Aim of the exercise =>
Reproduce, from the lines below, exactly the stretch that begins at the line containing "Proof. unfold child_of. blind. Qed." and ends at the line containing "[flush_subs_from]; blind. Qed.", both included.

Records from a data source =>
☆ ☆ ☆ ☆ ☆
(* ===== verification/BPlusLevel.v ===== *)
(** * The level count of a tree is not read

    The operations change [level] with the height of the tree but never look at
    it, so they do the same on trees that differ in it only.  A tree read back
    from its boot file has lost its level count; what holds of the tree that was
    closed carries over to it. *)

From S2P Require Import Prelude BPlusTree BPlusOps BPlusView BPlusNode BPlusLevels BPlusInv BPlusSpec.

(** Two trees that differ at most in [level]. *)
Definition same (t t' : bplus_tree) : Prop := t' = set_level (t_level t') t.

(** A computation that does the same on such trees. *)
Definition blind {A} (m : T A) : Prop :=
  forall t t', same t t' ->
    match m t, m t' with
    | Ok (a, t1), Ok (a', t1') => a = a' /\ same t1 t1'
    | Err e, Err e' => e = e'
    | _, _ => False
    end.

Lemma same_level l t : same t (set_level l t).
Proof. done. Qed.

Lemma blind_ret {A} (a : A) : blind (ret a).
Proof. intros t t' H. by split. Qed.

Lemma blind_fail {A} e : blind (fail e : T A).
Proof. intros t t' H. reflexivity. Qed.

Lemma blind_lift {A} (r : result A) : blind (lift r).
Proof. intros t t' H. unfold lift. by destruct r. Qed.

Lemma blind_assert b : blind (assert b).
Proof. destruct b; [apply blind_ret|apply blind_fail]. Qed.

Lemma blind_bind {A B} (m : T A) (k : A -> T B) : blind m -> (forall a, blind (k a)) -> blind (bind m k).
Proof.
  intros Hm Hk t t' H. unfold bind. specialize (Hm t t' H). destruct (m t) as [[a t1]|e], (m t') as [[a' t1']|e']; try done.
  destruct Hm as [<- H1]. by apply Hk.
Qed.

Lemma blind_gets {A} (f : bplus_tree -> A) : (forall l t, f (set_level l t) = f t) -> blind (gets f).
Proof. intros Hf t t' H. rewrite H. unfold gets. split; [by rewrite Hf|done]. Qed.

Lemma blind_modify (f : bplus_tree -> bplus_tree) : (forall l t, same (f t) (f (set_level l t))) -> blind (modify f).
Proof. intros Hf t t' H. rewrite H. by split. Qed.

Lemma blind_get_node p : blind (get_node p).
Proof. intros t t' H. rewrite H. unfold get_node. simpl. by destruct (t_caches t !! p). Qed.

Create HintDb blind.
#[export] Hint Resolve blind_ret blind_fail blind_lift blind_assert blind_get_node : blind.
#[export] Hint Extern 1 (blind (gets _)) => apply blind_gets; reflexivity : blind.
#[export] Hint Extern 1 (blind (modify _)) => apply blind_modify; reflexivity : blind.

(** Case analysis on the tests and matches of a computation, hints between. *)
Ltac blind :=
  repeat first
    [ progress auto with blind nocore
    | apply blind_bind; [|intros ?]
    | match goal with
      | |- blind (if ?b then _ else _) => destruct b
      | |- blind (match ?x with _ => _ end) => destruct x
      | |- blind (let _ := _ in _) => cbv zeta
      end ].

Section operations.
Context `{cfg : Config}.

Lemma blind_upd p f : blind (upd p f).
Proof. unfold upd, put_node. blind. Qed.

Lemma blind_put_node p n : blind (put_node p n).
Proof. unfold put_node. blind. Qed.
Hint Resolve blind_upd blind_put_node : blind.

Lemma blind_deref p : blind (deref p).
Proof. unfold deref. blind. Qed.

Lemma blind_key_at p i : blind (key_at p i).
Proof. unfold key_at. blind. Qed.

Lemma blind_val_at p i : blind (val_at p i).
Proof. unfold val_at. blind. Qed.

Lemma blind_set_key_at p i v : blind (set_key_at p i v).
Proof. unfold set_key_at. blind. Qed.

Lemma blind_set_val_at p i v : blind (set_val_at p i v).
Proof. unfold set_val_at. blind. Qed.

Lemma blind_memmove_key d di s si n : blind (memmove_key d di s si n).
Proof. unfold memmove_key. blind. Qed.

Lemma blind_memmove_val d di s si n : blind (memmove_val d di s si n).
Proof. unfold memmove_val. blind. Qed.
Hint Resolve blind_deref blind_key_at blind_val_at blind_set_key_at blind_set_val_at blind_memmove_key blind_memmove_val : blind.

(** The cache. *)
Lemma blind_cache_refer : blind cache_refer.
Proof. unfold cache_refer. blind. Qed.

Lemma blind_cache_defer p : blind (cache_defer p).
Proof. unfold cache_defer. blind. Qed.

Lemma blind_cache_mark p : blind (cache_mark p).
Proof. unfold cache_mark. blind. Qed.

Lemma blind_pread b o : blind (pread b o).
Proof. unfold pread. blind. Qed.
Hint Resolve blind_cache_refer blind_cache_defer blind_cache_mark blind_pread : blind.

Lemma blind_non_leaf_new : blind non_leaf_new.
Proof. unfold non_leaf_new, node_new. blind. Qed.

Lemma blind_leaf_new : blind leaf_new.
Proof. unfold leaf_new, node_new. blind. Qed.

Lemma blind_node_fetch o : blind (node_fetch o).
Proof. unfold node_fetch. blind. Qed.

Lemma blind_node_seek o : blind (node_seek o).
Proof. unfold node_seek. blind. Qed.

Lemma blind_node_flush p : blind (node_flush p).
Proof. unfold node_flush, pwrite. blind. Qed.

Lemma blind_new_node_append p : blind (new_node_append p).
Proof. unfold new_node_append. blind. Qed.
Hint Resolve blind_non_leaf_new blind_leaf_new blind_node_fetch blind_node_seek blind_node_flush blind_new_node_append : blind.

Lemma blind_node_delete p l r : blind (node_delete p l r).
Proof. unfold node_delete. blind. Qed.

Lemma blind_sub_node_update p i s : blind (sub_node_update p i s).
Proof. unfold sub_node_update. blind. Qed.

Lemma blind_sub_node_flush p o : blind (sub_node_flush p o).
Proof. unfold sub_node_flush. blind. Qed.
Hint Resolve blind_node_delete blind_sub_node_update blind_sub_node_flush : blind.

Lemma blind_child_of p k : blind (child_of p k).
Proof. unfold child_of. blind. Qed.
Hint Resolve blind_child_of : blind.

(** Search. *)
Lemma blind_search_loop fuel p k : blind (bplus_tree_search_loop fuel p k).
Proof. revert p. induction fuel as [|fuel IH]; intros p; cbn [bplus_tree_search_loop]; blind. Qed.

(** Insertion. *)
Lemma blind_left_node_add p l : blind (left_node_add p l).
Proof. unfold left_node_add. blind. Qed.

Lemma blind_right_node_add p r : blind (right_node_add p r).
Proof. unfold right_node_add. blind. Qed.

Lemma blind_flush_subs p i n s : blind (flush_subs p i n s).
Proof. revert i. induction n as [|n IH]; intros i; cbn [flush_subs]; blind. Qed.

Lemma blind_flush_subs_from p i n : blind (flush_subs_from p i n).
Proof. revert i. induction n as [|n IH]; intros i; cbn [flush_subs_from]; blind. Qed.
Hint Resolve blind_search_loop blind_left_node_add blind_right_node_add blind_flush_subs blind_flush_subs_from : blind.

Lemma blind_split_left p l lc rc k i s : blind (non_leaf_split_left p l lc rc k i s).
Proof. unfold non_leaf_split_left. blind. Qed.

Lemma blind_split_right1 p l lc rc k i s : blind (non_leaf_split_right1 p l lc rc k i s).
Proof. unfold non_leaf_split_right1. blind. Qed.

Lemma blind_split_right2 p l lc rc k i s : blind (non_leaf_split_right2 p l lc rc k i s).
Proof. unfold non_leaf_split_right2. blind. Qed.

Lemma blind_simple_insert p lc rc k i : blind (non_leaf_simple_insert p lc rc k i).
Proof. unfold non_leaf_simple_insert. blind. Qed.
Hint Resolve blind_split_left blind_split_right1 blind_split_right2 blind_simple_insert : blind.

Lemma blind_parent_build ins lc rc k : (forall p l r x, blind (ins p l r x)) -> blind (parent_node_build_with ins lc rc k).
Proof. intros Hi. unfold parent_node_build_with. blind. Qed.
Hint Resolve blind_parent_build : blind.

Lemma blind_non_leaf_insert fuel p lc rc k : blind (non_leaf_insert fuel p lc rc k).
Proof. revert p lc rc k. induction fuel as [|fuel IH]; intros p lc rc k; cbn [non_leaf_insert]; blind. Qed.
Hint Resolve blind_non_leaf_insert : blind.

Lemma blind_leaf_insert fuel p k d : blind (leaf_insert fuel p k d).
Proof. unfold leaf_insert, leaf_split_left, leaf_split_right, leaf_simple_insert, parent_node_build. blind. Qed.
Hint Resolve blind_leaf_insert : blind.

Lemma blind_insert_loop fuel up p k d : blind (bplus_tree_insert_loop fuel up p k d).
Proof. revert p. induction fuel as [|fuel IH]; intros p; cbn [bplus_tree_insert_loop]; blind. Qed.
Hint Resolve blind_insert_loop : blind.

(** Deletion. *)
Lemma blind_sibling_select l r p i : blind (sibling_select l r p i).
Proof. unfold sibling_select. blind. Qed.

Lemma blind_shift_from_left p l q i r : blind (non_leaf_shift_from_left p l q i r).
Proof. unfold non_leaf_shift_from_left. blind. Qed.

Lemma blind_merge_into_left p l q i r : blind (non_leaf_merge_into_left p l q i r).
Proof. unfold non_leaf_merge_into_left. blind. Qed.

Lemma blind_shift_from_right p l q i : blind (non_leaf_shift_from_right p l q i).
Proof. unfold non_leaf_shift_from_right. blind. Qed.

Lemma blind_merge_from_right p l q i : blind (non_leaf_merge_from_right p l q i).
Proof. unfold non_leaf_merge_from_right. blind. Qed.

Lemma blind_simple_remove p i : blind (non_leaf_simple_remove p i).
Proof. unfold non_leaf_simple_remove. blind. Qed.
Hint Resolve blind_sibling_select blind_shift_from_left blind_merge_into_left blind_shift_from_right blind_merge_from_right blind_simple_remove : blind.

Lemma blind_non_leaf_remove fuel p i : blind (non_leaf_remove fuel p i).
Proof. revert p i. induction fuel as [|fuel IH]; intros p i; cbn [non_leaf_remove]; blind. Qed.
Hint Resolve blind_non_leaf_remove : blind.

Lemma blind_leaf_remove fuel p k : blind (leaf_remove fuel p k).
Proof.
  unfold leaf_remove, leaf_shift_from_left, leaf_merge_into_left, leaf_shift_from_right, leaf_merge_from_right, leaf_simple_remove. blind.
Qed.
Hint Resolve blind_leaf_remove : blind.

Lemma blind_delete_loop fuel up p k : blind (bplus_tree_delete_loop fuel up p k).
Proof. revert p. induction fuel as [|fuel IH]; intros p; cbn [bplus_tree_delete_loop]; blind. Qed.
Hint Resolve blind_delete_loop : blind.

Lemma blind_run_ops fuel os : blind (run_ops fuel os).
Proof.
  induction os as [|o os IH]; cbn [run_ops]; [blind|].
  unfold run_op, bplus_tree_put, bplus_tree_get, bplus_tree_insert, bplus_tree_delete, bplus_tree_search. blind.
Qed.

(** A tree that differs in its level count from one that stores a map answers
    as that map does, and goes on to differ in its level count only. *)
Lemma rep_ops_level `{!ConfigOk cfg} fuel os t t' m :
  tree_rep t m -> same t t' -> (size m + length os < fuel)%nat ->
  exists t1 l, run_ops fuel os t' = Ok (fst (spec_ops m os), t1) /\ tree_rep (set_level l t1) (snd (spec_ops m os)).
Proof.
  intros Hrep Hs Hf. destruct (rep_ops fuel os t m Hrep Hf) as (t2 & Hr & Hrep2).
  pose proof (blind_run_ops fuel os t t' Hs) as Hb. rewrite Hr in Hb. destruct (run_ops fuel os t') as [[rs t1]|]; [|done].
  destruct Hb as [<- H1]. exists t1, (t_level t2). split; [done|]. rewrite H1. by destruct t2.
Qed.
End operations.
☆ ☆ ☆ ☆ ☆
Answer for this exercise =>
Proof. unfold child_of. blind. Qed.
Hint Resolve blind_child_of : blind.

(** Search. *)
Lemma blind_search_loop fuel p k : blind (bplus_tree_search_loop fuel p k).
Proof. revert p. induction fuel as [|fuel IH]; intros p; cbn [bplus_tree_search_loop]; blind. Qed.

(** Insertion. *)
Lemma blind_left_node_add p l : blind (left_node_add p l).
Proof. unfold left_node_add. blind. Qed.

Lemma blind_right_node_add p r : blind (right_node_add p r).
Proof. unfold right_node_add. blind. Qed.

Lemma blind_flush_subs p i n s : blind (flush_subs p i n s).
Proof. revert i. induction n as [|n IH]; intros i; cbn [flush_subs]; blind. Qed.

Lemma blind_flush_subs_from p i n : blind (flush_subs_from p i n).
Proof. revert i. induction n as [|n IH]; intros i; cbn [flush_subs_from]; blind. Qed.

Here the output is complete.